Lemma staff_action_invalid cu ticket_id request clock w t :
  keyed w → tickets w !! ticket_id = Some t →
  User.role cu = "staff" → Ticket.staff_id t = User.id cu →
  ¬ may_close request t → ¬ may_reopen request t →
  staff_action cu ticket_id request clock w = (w, InvalidAction ticket_id).
Proof.
  intros Hk Ht Hrole Hown Hc Hr.
  rewrite (staff_action_owner _ _ _ _ _ _ Ht Hrole Hown).
  destruct (field_is _ "approve_close" && _) eqn:Ec.
  { apply may_close_test in Ec. contradiction. }
  destruct (field_is _ "reopen" && _) eqn:Er.
  { apply may_reopen_test in Er. contradiction. }
  rewrite (Hk _ _ Ht). reflexivity.
Qed.

#[local] Instance may_close_dec request t : Decision (may_close request t).
Proof. unfold may_close. apply _. Defined.

#[local] Instance may_reopen_dec request t : Decision (may_reopen request t).
Proof. unfold may_reopen. apply _. Defined.

Lemma calculate_due_time_table (p : string) (clock : Z) :
  let now := replace_tzinfo (DT.now PK_TZ clock) None in
  (p = "Urgent" → calculate_due_time p clock = DT.add now (timedelta_hours 2))
  ∧ (p = "7 Days" → calculate_due_time p clock = DT.add now (timedelta_days 7))
  ∧ (p = "15 Days" →
     calculate_due_time p clock = DT.add now (timedelta_days 15))
  ∧ (p ∉ ["Urgent"; "7 Days"; "15 Days"] →
     calculate_due_time p clock = DT.add now (timedelta_days 7)).
Proof.
  cbv zeta. unfold calculate_due_time. repeat split.
  - intros ->. reflexivity.
  - intros ->. reflexivity.
  - intros ->. reflexivity.
  - intros H. rewrite !not_elem_of_cons in H. destruct H as (H1 & H2 & H3 & _).
    rewrite !PyFacts.eqb_neq_str by assumption. reflexivity.
Qed.

(** C1, as the code has it: for every ticket in status Solved or Closed,
    the owner's reopen sets the status to In Progress and recomputes
    [due_time] from the priority and the current time: 2 hours for
    "Urgent", 7 days for "7 Days", 15 days for "15 Days", and 7 days for any
    other value. *)
Theorem reopen_recomputes_due_time cu ticket_id request clock w t :
  keyed w → tickets w !! ticket_id = Some t →
  User.role cu = "staff" → Ticket.staff_id t = User.id cu →
  form request !! "action" = Some "reopen" →
  Ticket.status t ∈ ["Solved"; "Closed"] →
  let now := replace_tzinfo (DT.now PK_TZ clock) None in
  ∃ t', tickets (staff_action cu ticket_id request clock w).1 !! ticket_id
        = Some t'
      ∧ Ticket.status t' = "In Progress"
      ∧ Ticket.priority t' = Ticket.priority t
      ∧ (Ticket.priority t = "Urgent" →
         Ticket.due_time t' = DT.add now (timedelta_hours 2))
      ∧ (Ticket.priority t = "7 Days" →
         Ticket.due_time t' = DT.add now (timedelta_days 7))
      ∧ (Ticket.priority t = "15 Days" →
         Ticket.due_time t' = DT.add now (timedelta_days 15))
      ∧ (Ticket.priority t ∉ ["Urgent"; "7 Days"; "15 Days"] →
         Ticket.due_time t' = DT.add now (timedelta_days 7)).
Proof.
  intros Hk Ht Hrole Hown Hact Hst now.
  destruct (staff_action_reopen cu ticket_id request clock w t
              Hk Ht Hrole Hown (conj Hact Hst))
    as (_ & t' & Hlook & Hs & Hp & Hd).
  destruct (calculate_due_time_table (Ticket.priority t) clock)
    as (T1 & T2 & T3 & T4).
  exists t'. rewrite Hd. repeat split; assumption.
Qed.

Directions: Every line that holds the word "unfold" should be copied from the records above.

Result for this task:
Proof. unfold may_close. apply _. Defined.
Proof. unfold may_reopen. apply _. Defined.
  cbv zeta. unfold calculate_due_time. repeat split.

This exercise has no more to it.